Timoteo sacó la ramita más pequeña. Era el método más sencillo para decidir a quién le tocaría la peor parte… que era salir segundo. El primero cogería por sorpresa al vigilante. Mientras esto pasaba por la cabeza del capitán del Míle, cuyo corazón bombeaba emociones contradictorias ante la perspectiva de reencontrarse con su barco, el Topo dijo: «no vale la pena pensárselo más» y salió corriendo. Durante un trecho fue recto, el suficiente como para que alguien reaccionase, y luego giró a un lado y a otro y en zigzag llegó al bosquecillo vecino sin que nada sucediera. Lógico, era lo esperado.

«Te veo… al otro lado», a Timoteo no le gustó nada la sonrisita del espectro.

No había movimiento alguno, ni tampoco sonidos. Arriba, el cielo seguía cerrado y no había luz de ninguna clase que provocara sombras. La brisa nocturna era ligera y apenas llegaba para acariciar la punta de las hojas y la hierba. Calma. Por supuesto. ¿Qué otra cosa podía ser?

No cogió aire, no pensó en las ramitas quebradas. Sólo correr. Salto a un lado y, antes de que el segundo pie llegara al suelo, agachado, nuevo salto y cambio de dirección. Las finas hojas de muerte seguían a Timoteo como la estela a la quilla del barco. Adelante, a la derecha o a la izquierda, nunca atrás porque te frenas. El aire que se abre, sesgado, y el recuerdo de una oreja que ya no está. Y, al fin, el abrigo de los árboles. El ululato que siguió les advirtió que pronto habría más pero el tiempo que tardaba el depredador en dar la posición les daba a ellos la oportunidad de sacar unos pasos.

Ya no importaba el sigilo. Tampoco los arañazos y los enganchones, iban tan rápido que se enteraban del obstáculo cuando éste ya colgaba de un jirón de sus ropas o una impertinente gota de sangre caía sobre los ojos. Timoteo sabía dónde estaba el Míle, y aunque se hubiera desorientado en la sucesión de ramas, hojas y jadeos que era ahora su mundo porque notaba su llamada en el corazón. Sí, el barco se alegraba de verlo de nuevo.

«¿Qué os pasa que venís con tanta prisa?». ¡Qué alegría esa voz chirriante! Pero el capitán no se paró a disfrutar de cómo le taladraba los oídos.
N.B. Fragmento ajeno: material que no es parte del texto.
(* ===== verification/StoreGraph.v ===== *)
(** * The fast path of the append index, for the subagent graph

    The items the append index validates by itself add, at the end of the
    timeline, a user message, an operation outside the agents' lanes, the end
    of an operation or an epoch.  None of them can turn an accepted subagent
    graph into a rejected one. *)

From stdpp Require Import base gmap sets list strings sorting.
From S2P Require Import Prelude RustStr Json Ids BTree Decimal Model Records Snapshot Reduction.
From S2P Require Import ReductionInv ReductionOps ReductionHistory Agents AgentsSound AgentsSafe.
From S2P Require Import ReductionSafety SessionErrors WireSeal Store StoreIndex StoreFast.

Lemma ofold_mono_in {E A S} (h k : S -> A -> Outcome E S) l s s' :
  (forall s x s', x ∈ l -> h s x = Ok s' -> k s x = Ok s') ->
  ofold h s l = Ok s' -> ofold k s l = Ok s'.
Proof.
  revert s. induction l as [|x l IH]; intros s Hm; simpl; [done|].
  intros (t & Ht & Hl)%obind_Ok_inv. rewrite (Hm s x t) by (done || set_solver). simpl.
  apply IH; [|done]. intros. apply Hm; [set_solver|done].
Qed.

Lemma obind_mono {E A B} (m : Outcome E A) (h k : A -> Outcome E B) b :
  (forall a, m = Ok a -> h a = Ok b -> k a = Ok b) -> obind m h = Ok b -> obind m k = Ok b.
Proof. destruct m; simpl; [|done..]. auto. Qed.

(** Step over a computation both sides share. *)
Ltac same_step := apply obind_mono; intros ? ?.

Lemma position_ltb_asym p q : (p <?p q) = true -> (q <?p p) = false.
Proof.
  unfold position_ltb. rewrite orb_true_iff, orb_false_iff, andb_true_iff, andb_false_iff.
  rewrite !N.ltb_lt, !N.eqb_eq, !N.ltb_ge, !N.eqb_neq. lia.
Qed.

(** ** Growth at the end of the timeline *)

Inductive entries_grow (es es' : gmap EntryId (LaneId * SessionEntry * TimelinePosition)) : Prop :=
| entries_same : es' = es -> entries_grow es es'
| entries_user id lane message p : es !! id = None ->
    es' = <[id := (lane, UserMessage message, p)]> es -> entries_grow es es'.

Inductive operations_grow (pos : TimelinePosition) (lanes : list LaneId)
    (ops ops' : gmap OperationId OperationInfo) : Prop :=
| operations_same : ops' = ops -> operations_grow pos lanes ops ops'
| operations_opened id info : ops !! id = None -> is_subagent_kind (oi_kind info) = false ->
    oi_lane_id info ∉ lanes -> ops' = <[id := info]> ops -> operations_grow pos lanes ops ops'
| operations_finished id info outcome : ops !! id = Some info -> oi_finished info = None ->
    ops' = <[id := info <| oi_finished := Some (pos, outcome) |>]> ops ->
    operations_grow pos lanes ops ops'.

(** The lanes of the agents spawned so far. *)
Definition spawn_lanes (g : GraphScan) : list LaneId := map (fun s => as_lane_id s.2) (gs_spawns g).

Record graph_grows (pos : TimelinePosition) (g g' : GraphScan) : Prop := {
  gg_lanes : gs_lanes g' = gs_lanes g;
  gg_tools : gs_tools g' = gs_tools g;
  gg_policy : gs_policy g' = gs_policy g;
  gg_policy_sequence : gs_policy_sequence g' = gs_policy_sequence g;
  gg_spawns : gs_spawns g' = gs_spawns g;
  gg_deltas : gs_deltas g' = gs_deltas g;
  gg_terminals : gs_terminals g' = gs_terminals g;
  gg_applied : gs_applied g' = gs_applied g;
  gg_epochs : gs_epochs g ⊆ gs_epochs g';
  gg_entries : entries_grow (gs_entries g) (gs_entries g');
  gg_operations : operations_grow pos (spawn_lanes g) (gs_operations g) (gs_operations g');
  gg_later : forall p spawn, (p, spawn) ∈ gs_spawns g -> (p <?p pos) = true;
}.

Section grows.
Context `{Blake3} (pos : TimelinePosition) (g g' : GraphScan) (HG : graph_grows pos g g').

(** *** Entries *)

Lemma grown_entry id x : gs_entries g !! id = Some x -> gs_entries g' !! id = Some x.
Proof.
  destruct (gg_entries _ _ _ HG) as [->|k lane msg p Hk ->]; [done|]. intros Hid.
  by rewrite lookup_insert_ne by congruence.
Qed.

Lemma grown_revisions header : root_revision_positions header g' = root_revision_positions header g.
Proof.
  unfold root_revision_positions. destruct (gg_entries _ _ _ HG) as [->|k lane msg p Hk ->]; [done|].
  apply omap_btree_values_insert; [done|]. by rewrite andb_false_r.
Qed.

Lemma grown_configuration lane before c :
  foldl (observe_configuration lane before) c (btree_values (gs_entries g'))
  = foldl (observe_configuration lane before) c (btree_values (gs_entries g)).
Proof.
  destruct (gg_entries _ _ _ HG) as [->|k l msg p Hk ->]; [done|].
  apply foldl_btree_insert; [done|]. intros [[??]?]. simpl. by case_match.
Qed.

Lemma grown_final_entry lane a b : expected_final_entry g' lane a b = expected_final_entry g lane a b.
Proof.
  unfold expected_final_entry. destruct (gg_entries _ _ _ HG) as [->|k l msg p Hk ->]; [done|].
  do 2 f_equal. apply omap_btree_insert; [done|]. by rewrite !andb_false_r.
Qed.

(** *** Operations *)

Lemma grown_operation id info :
  gs_operations g !! id = Some info -> exists finished,
    gs_operations g' !! id = Some (info <| oi_finished := finished |>)
    /\ (finished = oi_finished info
        \/ oi_finished info = None /\ exists outcome, finished = Some (pos, outcome)).
Proof.
  intros Hid. destruct (gg_operations _ _ _ HG) as [->|k i Hk _ _ ->|k i o Hk Hf ->].
  - exists (oi_finished info). split; [by destruct info|by left].
  - exists (oi_finished info). rewrite lookup_insert_ne by congruence. split; [by destruct info|by left].
  - destruct (decide (id = k)) as [->|Hne].
    + assert (i = info) as -> by congruence. rewrite lookup_insert_eq.
      exists (Some (pos, o)). split; [done|right; eauto].
    + rewrite lookup_insert_ne by done. exists (oi_finished info). split; [by destruct info|by left].
Qed.

Lemma grown_finished id info f :
  gs_operations g !! id = Some info -> oi_finished info = Some f -> gs_operations g' !! id = Some info.
Proof.
  intros Hid Hf. destruct (grown_operation id info Hid) as (finished & -> & [->|[Hn _]]); [|congruence].
  by destruct info.
Qed.

(** *** Spawns *)

Lemma grown_spawn_parent p spawn :
  (p <?p pos) = true -> validate_spawn_parent g p spawn = Ok () -> validate_spawn_parent g' p spawn = Ok ().
Proof.
  intros Hp. unfold validate_spawn_parent. intros (info & Hid%ok_or_Ok_inv & Hr)%obind_Ok_inv.
  destruct (grown_operation _ _ Hid) as (finished & -> & Hf). simpl. apply reject_if_Ok in Hr.
  apply orb_false_iff in Hr as [Hr Hfin]. rewrite Hr.
  destruct Hf as [->|[_ [o ->]]]; [by rewrite Hfin|]. by rewrite position_ltb_asym.
Qed.

Lemma grown_spawn_lane p spawn tool :
  validate_spawn_lane g p spawn tool = Ok () -> validate_spawn_lane g' p spawn tool = Ok ().
Proof.
  unfold validate_spawn_lane. rewrite (gg_lanes _ _ _ HG), grown_configuration.
  same_step. case_match. do 2 same_step.
  destruct (gs_epochs g !! ti_epoch_id tool) as [e|] eqn:He; simpl; [|done].
  by rewrite (lookup_weaken _ _ _ _ He (gg_epochs _ _ _ HG)).
Qed.

Lemma grown_prior_tools call p o name : prior_tools g' call p o name = prior_tools g call p o name.
Proof. unfold prior_tools. by rewrite (gg_tools _ _ _ HG). Qed.

Lemma grown_graph_spawn session l item l' :
  item ∈ gs_spawns g -> graph_spawn session g l item = Ok l' -> graph_spawn session g' l item = Ok l'.
Proof.
  destruct item as [p spawn]. intros Hp%(gg_later _ _ _ HG). unfold graph_spawn.
  rewrite (gg_policy _ _ _ HG), (gg_policy_sequence _ _ _ HG).
  do 2 same_step. intros ([] & Hv & Hk)%obind_Ok_inv.
  rewrite <-Hk. clear Hk. assert (validate_spawn session g' a p spawn = Ok ()) as ->; [|done].
  revert Hv. unfold validate_spawn. do 6 same_step.
  intros ([] & Hpar & Hrest)%obind_Ok_inv. rewrite (grown_spawn_parent _ _ Hp Hpar). simpl. revert Hrest.
  rewrite grown_prior_tools. destruct (prior_tools g _ _ _ _) as [|tool [|]]; [done| |done].
  do 7 same_step. apply grown_spawn_lane.
Qed.

Lemma grown_spawn_loop session l :
  ofold (graph_spawn session g) (mk_spawn_loop ∅ ∅ ∅) (gs_spawns g) = Ok l ->
  ofold (graph_spawn session g') (mk_spawn_loop ∅ ∅ ∅) (gs_spawns g') = Ok l.
Proof.
  rewrite (gg_spawns _ _ _ HG). apply ofold_mono_in. intros. by apply grown_graph_spawn.
Qed.

(** The lanes bound by the spawn loop are those of the spawns. *)
Lemma spawn_loop_lanes session l lane agent :
  ofold (graph_spawn session g) (mk_spawn_loop ∅ ∅ ∅) (gs_spawns g) = Ok l ->
  sl_agent_by_lane l !! lane = Some agent -> lane ∈ spawn_lanes g.
Proof.
  intros Hl.
  refine (ofold_invariant_in (fun l => forall lane agent, sl_agent_by_lane l !! lane = Some agent ->
    lane ∈ spawn_lanes g) _ _ _ _ _ _ Hl lane agent).
  - intros l1 [p spawn] l2 Hin HI Hs. unfold graph_spawn in Hs. outcome_inv. simpl.
    intros lane' agent'. rewrite lookup_insert_Some. intros [[<- _]|[_ ?]]; [|eauto].
    apply list_elem_of_fmap. by exists (p, spawn).
  - intros lane' agent'. simpl. by rewrite lookup_empty.
Qed.

(** *** Operations of agents *)

Lemma grown_graph_operation lanes nodes item :
  graph_operation g' lanes nodes item = graph_operation g lanes nodes item.
Proof.
  destruct item as [id info]. unfold graph_operation, spawn_positions.
  by rewrite (gg_spawns _ _ _ HG), (gg_tools _ _ _ HG).
Qed.

Lemma grown_operation_loop session l nodes :
  ofold (graph_spawn session g) (mk_spawn_loop ∅ ∅ ∅) (gs_spawns g) = Ok l ->
  ofold (graph_operation g' (sl_agent_by_lane l)) nodes (btree_iter (gs_operations g'))
  = ofold (graph_operation g (sl_agent_by_lane l)) nodes (btree_iter (gs_operations g)).
Proof.
  intros Hl. rewrite (ofold_ext_in _ (graph_operation g (sl_agent_by_lane l)))
    by (intros; apply grown_graph_operation).
  destruct (gg_operations _ _ _ HG) as [->|k i Hk Hkind Hlane ->|k i o Hk Hf ->]; [done|..].
  - apply ofold_btree_insert; [done|]. intros ns. unfold graph_operation.
    destruct (sl_agent_by_lane l !! oi_lane_id i) eqn:Hb;
      [by destruct Hlane; eapply spawn_loop_lanes|]. simpl. by destruct (oi_kind i).
  - destruct (btree_iter_replace _ _ _ (i <| oi_finished := Some (pos, o) |>) Hk) as (l1 & l2 & -> & ->).
    rewrite !ofold_app. by destruct (ofold _ nodes l1).
Qed.

(** *** Deltas, reports and applications *)

Lemma grown_graph_delta nodes l item l' :
  graph_delta g nodes l item = Ok l' -> graph_delta g' nodes l item = Ok l'.
Proof.
  destruct item as [p delta]. unfold graph_delta. do 4 same_step.
  intros (info & Hid%expect_Ok_inv & Hk)%obind_Ok_inv.
  destruct (oi_finished info) as [[f o]|] eqn:Hf; [|done].
  rewrite (grown_finished _ _ _ Hid Hf). simpl. by rewrite Hf.
Qed.

Lemma grown_graph_terminal deltas l item l' :
  graph_terminal g deltas l item = Ok l' -> graph_terminal g' deltas l item = Ok l'.
Proof.
  destruct item as [p terminal]. unfold graph_terminal. do 3 same_step.
  intros (info & Hid%expect_Ok_inv & Hk)%obind_Ok_inv.
  destruct (oi_finished info) as [[f o]|] eqn:Hf; [|done].
  rewrite (grown_finished _ _ _ Hid Hf). simpl. rewrite Hf, grown_final_entry. revert Hk.
  do 2 same_step. intros ([] & Hv & Hk)%obind_Ok_inv. rewrite <-Hk. clear Hk.
  replace (validate_final_entry g' p (as_lane_id (gn_spawned a0)) terminal) with (Ok (E := Corruption) ());
    [done|].
  revert Hv. unfold validate_final_entry. destruct (af_final_entry_id terminal) as [id|]; [|done].
  destruct (gs_entries g !! id) as [x|] eqn:Hx; [|done]. by rewrite (grown_entry _ _ Hx).
Qed.

Lemma grown_graph_applied deltas positions l item :
  graph_applied g' deltas positions l item = graph_applied g deltas positions l item.
Proof.
  destruct item as [p fact]. unfold graph_applied, prior_tools. by rewrite (gg_tools _ _ _ HG).
Qed.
Saltó a la cubierta y en el mismo movimiento se hizo con la pequeña hacha. Cortó todas las sogas y sólo le dedicó un pasajero pensamiento a cómo volvería a anclar el barco en caso de necesidad. Seis había necesitado para mantener al Míle posado y bien sujeto. No soltó la vela, no la necesitaba para ascender. Algo le escamó cuando fue él quien cortó las seis cuerdas, perdió un precioso instante en ver que las de babor estaban aún atadas cuando ya había cortado las de estribor.

El Míle se desperezó con alegría salvaje. Era libre de nuevo; volvía al cielo, volvía a casa. Crujió la madera, henchida de furioso júbilo por el pasado cautiverio. Fue entonces cuando Timoteo se dio cuenta de que estaba solo. Se lanzó sobre la borda

Abajo, el Topo le dijo adiós. «Yo no voy». «¡Los Crid!». «No soy la presa». «Sube, ven conmigo». «¿Qué haría yo en otro planeta? Además sólo hay documentos para uno. Haré lo que mejor sé hacer: esconder a alguien, sólo que ahora el cliente soy yo». Y con la sonrisa pícara que Timoteo no veía desde los diez años, el Topo se escabulló entre los árboles. Él tuvo que agacharse cuando tres destellos asesinos se clavaron en la madera a pocos centímetros de su nariz. Se apartó de un salto pero ya no tenía nada que temer. El Míle había sobrepasado las copas de los árboles y ahora era el momento de arriar la vela. Apenas un parpadeo después, el pequeño barco era un recuerdo en el cielo.

2 comentarios:

Anónimo dijo...

ya veo que has aprendido a escribir un capitulo largo sin que se haga pesado, aburrido y adornado con rococas descripciones, asi que enhorabuena, no ha sido pesado leerlo y eso que se mascaba la tragedia de mis ronquidos cuando he visto todo lo que habia para leer.
ya tengo ganas de saber como es el planeta al que va a viajar tomoteo, espero que alli sean los personajes graciosos para darle de vez en cuando un toque humoristico que aun no le has dado.
Por lo demas, me ha gustado el capitulo.

Anónimo dijo...

oye no es por darte prisa ni nada de eso.
pero cuando estara listo el siguiente capitulo.